Lula stopped for a light, and I searched through my messenger bag, hoping to find a breakfast bar, finding only a cough drop.
I unwrapped the cough drop and popped it into my mouth. “Diggery got off with a fine this morning. Trespass at the wrong time of day.”
“Connie told me. She said she heard from the court cop that Diggery was on his game. Besides, everyone wanted to get out to the food truck. The Cuban sandwich guy was there today.”
“I didn’t know there was a food truck!”
“They let him park in the cop lot. Where were you parked?”
“Public parking across the street.”
“You’re such an amateur,” Lula said. “You give the guy at the gate a BJ once in a while and he lets you park in the cop lot.”
Not only did I not want to give the guy a BJ, but I had no confidence my BJ would be good enough for entrance into the lot.

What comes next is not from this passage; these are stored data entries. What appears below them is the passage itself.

(** X9. Wrapping loses no word and adds none: the words of the yielded
    lines, read in order, are the words of the text. *)
Theorem wrap_text_keeps_words (text : str) (max_chars : Z) :
  concat (str_split <$> _wrap_text text max_chars) = str_split text.
Proof.
  unfold _wrap_text. pose proof (str_split_words text) as Hw.
  destruct (str_split text) as [|w rest] eqn:E; [reflexivity|].
  by rewrite (wrap_loop_words max_chars [] (w :: rest) Hw).
Qed.

(** X10. Every yielded line is at most [max_chars] long, unless it is a
    single word of the text that is itself too long to fit. *)
Theorem wrap_text_line_bound (text : str) (max_chars : Z) :
  0 <= max_chars ->
  Forall (fun l => Z.of_nat (length l) <= max_chars \/
                   (l ∈ str_split text /\ max_chars <= Z.of_nat (length l)))
    (_wrap_text text max_chars).
Proof.
  intros Hmax.
  assert (H : Forall (fun l => Z.of_nat (length l) <= max_chars \/
                               l ∈ str_split text)
                (_wrap_text text max_chars)).
  { unfold _wrap_text. destruct (str_split text) as [|w rest] eqn:E.
    - constructor; [left; simpl; lia|constructor].
    - apply wrap_loop_bound; [left; simpl; lia|].
      apply Forall_forall. auto. }
  eapply Forall_impl; [exact H|]. intros l [Hl|Hl]; [by left|].
  destruct (Z.le_gt_cases (Z.of_nat (length l)) max_chars); [by left|].
  right. split; [exact Hl|lia].
Qed.

Lemma wrap_text_line_bound_example :
  _wrap_text (chars "area_decrease_pct:-10.0; redness:160.0") 30 =
    [ chars "area_decrease_pct:-10.0;";
      chars "redness:160.0" ] /\
  Forall (fun l => Z.of_nat (length l) <= 30 \/
            (l ∈ str_split
                   (chars "area_decrease_pct:-10.0; redness:160.0") /\
             30 <= Z.of_nat (length l)))
    (_wrap_text (chars "area_decrease_pct:-10.0; redness:160.0") 30).
Proof.
  split; [vm_compute; reflexivity|].
  apply (wrap_text_line_bound _ 30). lia.
Defined.

(** X11. When the text has a word and every word is shorter than
    [max_chars], no yielded line is empty and none is longer than
    [max_chars]. *)
Theorem wrap_text_short_words (text : str) (max_chars : Z) :
  str_split text <> [] ->
  Forall (fun w => Z.of_nat (length w) < max_chars) (str_split text) ->
  Forall (fun l => l <> [] /\ Z.of_nat (length l) <= max_chars)
    (_wrap_text text max_chars).
Proof.
  intros Hne Hw. unfold _wrap_text.
  destruct (str_split text) as [|w rest] eqn:E; [congruence|].
  apply wrap_loop_short; [exact Hw|].
  apply Forall_cons in Hw as [Hlen _]. simpl. lia.
Qed.

Lemma wrap_text_short_words_example :
  Forall (fun l => l <> [] /\ Z.of_nat (length l) <= 12)
    (_wrap_text (chars "  keep the  area clean ") 12).
Proof.
  apply wrap_text_short_words.
  - vm_compute. discriminate.
  - vm_compute. repeat constructor.
Defined.

(** X12. A first word that does not fit ([max_chars <= len(word)]) makes
    the generator yield an empty line first, then that word alone: the
    lines are not all words of the text, whatever the docstring says. *)
Theorem wrap_text_blank_first_line (text : str) (max_chars : Z)
    (w : str) (rest : list str) :
  str_split text = w :: rest ->
  max_chars <= Z.of_nat (length w) ->
  exists tail, _wrap_text text max_chars = [] :: w :: tail.
Proof.
  intros Hs Hlen. pose proof (str_split_words text) as Hw.
  unfold _wrap_text. rewrite Hs in *. apply Forall_cons in Hw as [[Hne _] _].
  cbn [wrap_loop length].
  destruct (Z.of_nat 0 + Z.of_nat (length w) + 1 <=? max_chars) eqn:E;
    [apply Z.leb_le in E; lia|].
  destruct rest as [|w2 rest].
  - exists []. simpl. destruct w; [congruence|reflexivity].
  - cbn [wrap_loop].
    destruct (Z.of_nat (length w) + Z.of_nat (length w2) + 1 <=? max_chars) eqn:E2;
      [apply Z.leb_le in E2; lia|].
    eexists. reflexivity.
Qed.

Lemma wrap_text_blank_first_line_example :
  _wrap_text (chars "area_decrease_pct:-10.0; ok") 10 =
    [ []; chars "area_decrease_pct:-10.0;";
      chars "ok" ].
Proof.
  destruct (wrap_text_blank_first_line
              (chars "area_decrease_pct:-10.0; ok") 10
              (chars "area_decrease_pct:-10.0;")
              [chars "ok"]) as [tail Ht];
    [vm_compute; reflexivity|vm_compute; discriminate|].
  vm_compute. reflexivity.
Defined.

End WrapText.

(** ** The UPDATE statement of [update_record_sqlite] *)

Section UpdateStatement.

Lemma count_char_append (c : ascii) (a b : string) :
  count_char c (a +:+ b) = (count_char c a + count_char c b)%nat.
Proof. induction a as [|x a IH]; simpl; [reflexivity|]. rewrite IH. lia. Qed.

Lemma count_char_join (c : ascii) (sep : string) (l : list string) :
  count_char c sep = 0%nat ->
  count_char c (join sep l) = sum_list (count_char c <$> l).
Proof.
  intros Hsep. induction l as [|s l IH]; [reflexivity|].
  destruct l as [|s' l].
  - simpl. lia.
  - change (join sep (s :: s' :: l)) with (s +:+ sep +:+ join sep (s' :: l)).
    rewrite !count_char_append, Hsep, IH. simpl. lia.
Qed.

(** X13. When no column name holds a question mark, the statement built
    for an update has exactly one placeholder per bound value, and the
    record id is bound last, after the field values in field order: also
    for an empty field dictionary, where the SET clause is empty. *)
Theorem update_statement_placeholders {V} (fields : list (string * V)) (record_id : V) :
  Forall (fun kv => count_char "?" kv.1 = 0%nat) fields ->
  count_char "?" (update_statement fields record_id).1 =
    length (update_statement fields record_id).2 /\
  (update_statement fields record_id).2 = (snd <$> fields) ++ [record_id] /\
  length (update_statement fields record_id).2 = S (length fields).
Proof.
  intros Hf. unfold update_statement. cbn [fst snd].
  rewrite !count_char_append, count_char_join by reflexivity.
  rewrite length_app, length_fmap. cbn [length].
  split; [|split; [reflexivity|lia]].
  change (count_char "?" "UPDATE records SET ") with 0%nat.
  change (count_char "?" " WHERE id = ?") with 1%nat.
  assert (Hsum : sum_list (count_char "?" <$>
                   ((fun kv : string * V => kv.1 +:+ " = ?") <$> fields)) =
                 length fields).
  { induction Hf as [|kv fields Hkv _ IH]; [reflexivity|].
    rewrite !fmap_cons. cbn [sum_list length].
    rewrite count_char_append, Hkv, IH. reflexivity. }
  rewrite Hsum. lia.
Qed.

Lemma update_statement_placeholders_example :
  update_statement [("rationale", 1%Z); ("timestamp", 2%Z)] 7%Z =
    ("UPDATE records SET rationale = ?, timestamp = ? WHERE id = ?",
     [1%Z; 2%Z; 7%Z]) /\
  count_char "?"
    (update_statement [("rationale", 1%Z); ("timestamp", 2%Z)] 7%Z).1 = 3%nat.
Proof.
  split; [reflexivity|].
  destruct (update_statement_placeholders
              [("rationale", 1%Z); ("timestamp", 2%Z)] 7%Z) as (Hc & _ & Hl).
  - repeat constructor.
  - rewrite Hc. exact Hl.
Defined.

End UpdateStatement.

(** ** The fallback rationale of llm.py *)

Section FallbackRationale.
Implicit Types (curr : gmap string value) (prev : option (gmap string value)).

(** X14. Without a model, the rationale for each status [decide_status]
    can return opens with ["Status: <status>."] and urges a prompt
    clinical review only when the status is [Urgent]; for [Concerning], as
    for [Stable] and [Monitor], it says that the wound appears stable. *)
Theorem fallback_urges_only_when_urgent (s : status) :
  fallback_lines (Some (status_name s)) =
    ("Status: " +:+ status_name s +:+ ".") ::
    (match s with
     | Urgent => urgent_advice
     | _ => routine_advice
     end) /\
  (contains "urgent assessment" (fallback_rationale (Some (status_name s))) = true
   <-> s = Urgent) /\
  (contains "appears stable" (fallback_rationale (Some (status_name s))) = true
   <-> s <> Urgent).
Proof.
  destruct s; (split; [reflexivity|]); split; split; intros Hx;
    first [ reflexivity | discriminate | congruence
          | vm_compute in Hx; discriminate Hx ].
Qed.

End FallbackRationale.

(** ** One analysis of the application *)

Section AnalyzeAndDecide.
Context `{Cv2}.
Local Open Scope float_scope.

(** X15. Once [analyze_image] has returned a dictionary, classifying it
    cannot fail on a first observation: the decision has [delta_pct = 0]
    and a status other than [Stable], and the quality flag is poor exactly
    when the measured blur variance is below 60 or the brightness below
    30. Against the dictionary of an earlier analysis the decision carries
    the area change of the two masks, whenever both areas convert to
    floats. *)
Theorem analysis_always_classifies (pil : pil_image) (m : metrics) :
  analyze_image pil default_target_size = Ok m ->
  (exists d : decision,
     analyze_and_decide pil None = Ok (m, d) /\
     d_delta_pct d = 0.0 /\
     d_status d <> Stable /\
     (d_quality d = QualityPoor <->
        (blur_var m <? 60.0) = true \/ (brightness m <? 30.0) = true)) /\
  (forall (earlier : metrics) (a c : float),
     float_of_int (area earlier) = Ok a ->
     float_of_int (area m) = Ok c ->
     exists d : decision,
       analyze_and_decide pil (Some (metrics_dict earlier)) = Ok (m, d) /\
       d_delta_pct d = (c - py_max 1.0 a) / py_max 1.0 a * 100.0).
Proof.
  intros Hm. unfold analyze_and_decide. rewrite Hm. cbn [bind]. split.
  - exists (decision_of 0.0 (redness m) (exudate_ratio m) (blur_var m) (brightness m)).
    split; [reflexivity|]. rewrite decide_fields.
    cbn [d_delta_pct d_status d_quality]. split; [reflexivity|]. split.
    + intros Hs. apply run_rules_status_table in Hs as [Hs _]. discriminate Hs.
    + rewrite run_rules_unfold. cbn [fst]. unfold quality_check.
      rewrite <- Bool.orb_true_iff.
      destruct ((blur_var m <? 60.0) || (brightness m <? 30.0))%bool;
        cbn [fst]; split; congruence.
  - intros earlier a c Ha Hc.
    assert (Hdelta : compute_delta_pct (metrics_dict m) (Some (metrics_dict earlier)) =
                     Ok ((c - py_max 1.0 a) / py_max 1.0 a * 100.0)).
    { apply compute_delta_pct_Some; [|exact Ha|exact Hc].
      by apply (lookup_nonempty _ "area" (PyInt (area earlier))). }
    rewrite (decide_status_ok _ _ _ (redness m) (exudate_ratio m) (blur_var m)
               (brightness m) Hdelta) by reflexivity.
    cbn [bind]. eexists. split; [reflexivity|].
    rewrite decide_fields. reflexivity.
Qed.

“Anyway,” I said, “I took Diggery home, and his neighborhood is filled with police rounding up zombies.”
“I heard that too. Connie’s sister-in-law works on the lockup floor at the hospital. She said the whole place stinks like carnations. Something about the chemistry of the drug that makes carnation stink ooze out of your skin. I have my own theory.”
I was afraid to ask.
“I’m thinking that brains smell like carnations,” Lula said. “Probably some people know that, like undertakers and doctors who do autopsies, but they don’t tell nobody. That’s why funeral homes always smell like carnations.”
“They smell like carnations because people send flower arrangements with carnations in them.”

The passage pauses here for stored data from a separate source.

Lemma atk_read_device_frame (env : Env) (id : Z) (st : State) :
  fst (_atk_read_device env id st) = register_at env (attempts st) id /\
  attempts (snd (_atk_read_device env id st)) = S (attempts st) /\
  same_store st (snd (_atk_read_device env id st)).
Proof.
  unfold _atk_read_device, register_at, read_packet. run_monad.
  destruct (device_io_control_spec env (Struct.pack_IIII _DSTS 8 id 0) st)
    as [Ho [Ha [Hs _]]].
  destruct (device_io_control env (Struct.pack_IIII _DSTS 8 id 0) st)
    as [outcome st1].
  cbn [fst snd] in *. rewrite <- Ho.
  split; [|split; [exact Ha | exact Hs]].
  destruct outcome as [| |written]; reflexivity.
Qed.

Lemma atk_write_device_spec (env : Env) (id v : Z) (st : State) :
  fst (_atk_write_device env id v st) =
    match driver env (attempts st) (write_packet id v) with
    | TransferOk _ => true
    | _ => false
    end /\
  attempts (snd (_atk_write_device env id v st)) = S (attempts st) /\
  same_store st (snd (_atk_write_device env id v st)) /\
  transfers (snd (_atk_write_device env id v st)) =
    match driver env (attempts st) (write_packet id v) with
    | OpenFailed => transfers st
    | _ => write_packet id v :: transfers st
    end.
Proof.
  unfold _atk_write_device, write_packet. run_monad.
  destruct (device_io_control_spec env (Struct.pack_IIII _DEVS 8 id v) st)
    as [Ho [Ha [Hs Ht]]].
  destruct (device_io_control env (Struct.pack_IIII _DEVS 8 id v) st)
    as [outcome st1].
  cbn [fst snd] in *. rewrite <- Ho.
  split; [|split; [exact Ha | split; [exact Hs | rewrite Ho; exact Ht]]].
  destruct outcome; reflexivity.
Qed.

Lemma atk_fan_speeds_frame (env : Env) (st : State) :
  attempts (snd (_atk_fan_speeds env st)) = S (S (attempts st)) /\
  same_store st (snd (_atk_fan_speeds env st)).
Proof.
  unfold _atk_fan_speeds. run_monad.
  destruct (atk_read_fan_frame env _ATK_CPU_FAN_ID st) as [Ha1 Hs1].
  destruct (_atk_read_fan env _ATK_CPU_FAN_ID st) as [cpu st1].
  destruct (atk_read_fan_frame env _ATK_GPU_FAN_ID st1) as [Ha2 Hs2].
  destruct (_atk_read_fan env _ATK_GPU_FAN_ID st1) as [gpu st2].
  cbn [snd] in *. split; [congruence|].
  eapply same_store_trans; eassumption.
Qed.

“That’s what they like you to believe,” Lula said, “but downstairs they got dead people on slabs with their brains leaking out.”
I turned the air-conditioning up and powered the window down. I needed air. The cough drop wasn’t sitting great in my stomach. Probably what I needed was bread. With meatloaf between it.
“I need to go to my parents’ house,” I said. “My car is there, and I want to make sure Grandma got home okay.”
And there would be bread and meatloaf. And if no meatloaf, there’d at least be bologna.
Lula cut down a couple side streets and crossed the train tracks. Ten minutes later she turned into the Burg and pulled to the curb, behind my Honda SUV.
“Is this CR-V a new Ranger car?” she asked.
“Yes. It’s a loaner.”
“It’s a shame it’s gonna get destroyed by your bad car juju. It’s freaky how the only car you can’t kill is the Buick.”